Sun of Mauritius Expects to Return to Profitability in 2017

  • Hotel chain posted a 567-million rupee full-year loss
  • Plans to issue 3 billion-rupee bonds to convert debt

Sun Ltd, Mauritius’ third-biggest hotel group by market value, expects to swing back into the black in 2017 after posting a 567 million-rupee ($16 million) loss in the year through June, Chief Executive David Anderson said.

The loss followed higher finance costs related to acquisitions and renovation work, Anderson told analysts near the capital, Port Louis, on Thursday. Sun’s net debt increased by 2.35 billion rupees to 9.8 billion rupees in the year.

“We have a fully renovated asset base to drive up revenue and thus the ability to drive new rates as from the third quarter,” he said. “We must make sure to capture the right client at the right time.”
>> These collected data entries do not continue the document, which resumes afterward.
Lemma drag_upper_limit_in_step (dx : Q) (s : spectrum_state) :
  in_step s ->
  exists s',
    drag_upper_limit dx s = Done s' /\ in_step s' /\
    sp_min s' = sp_min s /\ Z.abs (sp_max s' - sp_max s) <= 5 /\
    size s' = size s /\
    Iq.sample_rate (mygraticule s') = Iq.sample_rate (mygraticule s).
Proof.
  intros Hin. pose proof Hin as (H1 & H2 & Hrange & Hrate & Hsurf).
  unfold drag_upper_limit.
  destruct (Qgt_bool (Qabs dx) 5);
    [|exists s; repeat split; try assumption; lia].
  destruct (Qgt_bool dx 0).
  - destruct (sp_max s <? 0) eqn:E;
      [|exists s; repeat split; try assumption; lia].
    regrid_with (set_sp_max (sp_max s + 5) s).
  - destruct ((sp_max s >? -130) && (sp_max s >? sp_min s + 10)) eqn:E;
      [|exists s; repeat split; try assumption; lia].
    apply andb_true_iff in E. destruct E as [_ E].
    rewrite Z.gtb_ltb in E. apply Z.ltb_lt in E.
    regrid_with (set_sp_max (sp_max s - 5) s).
Qed.

Lemma drag_lower_limit_in_step (dy : Q) (s : spectrum_state) :
  in_step s ->
  exists s',
    drag_lower_limit dy s = Done s' /\ in_step s' /\
    sp_max s' = sp_max s /\ Z.abs (sp_min s' - sp_min s) <= 5 /\
    size s' = size s /\
    Iq.sample_rate (mygraticule s') = Iq.sample_rate (mygraticule s).
Proof.
  intros Hin. pose proof Hin as (H1 & H2 & Hrange & Hrate & Hsurf).
  unfold drag_lower_limit.
  destruct (Qgt_bool dy 0).
  - destruct (sp_min s <? sp_max s - 10) eqn:E;
      [|exists s; repeat split; try assumption; lia].
    apply Z.ltb_lt in E.
    regrid_with (set_sp_min (sp_min s + 5) s).
  - destruct (sp_min s >? -140) eqn:E;
      [|exists s; repeat split; try assumption; lia].
    regrid_with (set_sp_min (sp_min s - 5) s).
Qed.

Lemma drag_fft_size_in_step (dx dy : Q) (s : spectrum_state) :
  in_step s ->
  in_step (drag_fft_size dx dy s) /\
  sp_min (drag_fft_size dx dy s) = sp_min s /\
  sp_max (drag_fft_size dx dy s) = sp_max s.
Proof.
  intros Hin. unfold drag_fft_size.
  repeat match goal with
         | |- context [if ?b then _ else _] => destruct b
         end;
    (split; [try apply in_step_touch; try apply in_step_size; exact Hin|]);
    split; reflexivity.
Qed.
(** C7. In incremental mode the transpiler is called with the source files
    collected by asking for the next affected unit until none is left (a
    single-file unit gives that file, a program unit gives all source files
    of its program), and the files the pass emits are those the transpiler
    returns for that list; in full mode the transpiler is called without a
    list, and the pass emits what it returns for the whole program. *)
Theorem incremental_pass_transpiles_affected_units `{Externals}
    host optionsToExtend b s :
  let o := afterProgramCreate host optionsToExtend b s in
  let sourceFiles :=
    if fullRecompile s then None
    else Some (flat_map unitFiles (affectedPending b)) in
  let outputFiles :=
    emitTranspiledFiles (optionsOfPass optionsToExtend b s)
      (transpile (getProgram b) sourceFiles).2 in
  transpileCalls (eventsOf o) = [sourceFiles]
  ∧ eventsOf o = Transpile sourceFiles :: drop 1 (eventsOf o)
  ∧ take (List.length outputFiles) (List.filter isWriteFile (eventsOf o))
    = emitted <$> outputFiles
  ∧ ∀ e, e ∈ drop (List.length outputFiles) (List.filter isWriteFile (eventsOf o)) →
         e = WriteFile (Path.join (outDir (optionsOfPass optionsToExtend b s)) "conf.lua")
               luaConfHead
         ∨ e ∈ runtimeSupportCopy (outDir (optionsOfPass optionsToExtend b s)).
Proof.
  destruct (afterProgramCreate_run host optionsToExtend b s) as (s' & E & _).
  cbv zeta. rewrite E. simpl eventsOf.
  assert (Hsf : (if fullRecompile s then None
                 else Some (flat_map unitFiles (affectedPending b)))
                = sourceFilesOfPass b s).
  { unfold sourceFilesOfPass. by rewrite nextAffectedFiles_spec. }
  rewrite Hsf, transpileCalls_pass, writes_pass.
  fold (emitResultOfPass optionsToExtend b s).
  unfold emitFilesEvents. rewrite List.filter_app.
  rewrite (filter_all _ (emitted <$> _)) by (apply Forall_fmap, Forall_true; done).
  assert (Hlen : List.length (emitResultOfPass optionsToExtend b s)
                 = length (emitted <$> emitResultOfPass optionsToExtend b s))
    by by rewrite length_fmap.
  rewrite Hlen, take_app_length, drop_app_length.
  split_and!; try done.
  intros e He. apply list_elem_of_In, filter_In in He as [He _].
  apply in_app_or in He as [He|He].
  - unfold confFallback in He. destruct (existsb isConf _); [done|].
    left. by destruct He.
  - right. destruct (firstEmission s); [|done]. by apply list_elem_of_In.
Qed.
Sun has approved a debt swap worth 3 billion rupee in a multi-currency note program to cut financing costs, Chief Finance Officer Tommy Wong said.

“We are not adding to debt,” Wong said. “This issue should help us in achieving savings of 1 percent.”

Right Track

In 2015, Sun became the sole owner of Anahita Hotel Ltd through the acquisition of the remaining 50 percent that it didn’t own. Another property, Le Shagri-La Touessrok, was opened in November 2015 after renovation. Upgrades costing $32 million at The Kanuhura in the Maldives are taking longer than anticipated and the hotel will reopen in December 2016, Wong said.

Two out of the seven properties owned by Sun, Le Touessrok and Anahita, are managed by international brands.

“With all resorts fully operational in 2017, we are now able to drive revenue by building on our credibility as a leading resort operator,” Anderson said.

Tourist arrivals in Mauritius jumped to 789,296 in the first eight months of 2016, 10 percent from a year ago. Sun’s occupancy improved to 78.6 percent from 76.3 percent.

“It has been a tough two years, but the company is on the right track,” said Jean-Pierre Dalais, chief executive officer of CIEL Limited, a conglomerate that owns a 59.79 percent shareholding in Sun.

Following Britain’s vote to leave the European Union, Sun is now focusing on markets such as France and Germany, Anderson said. The company’s earnings in pounds represent as much as 30 percent of revenue, he said.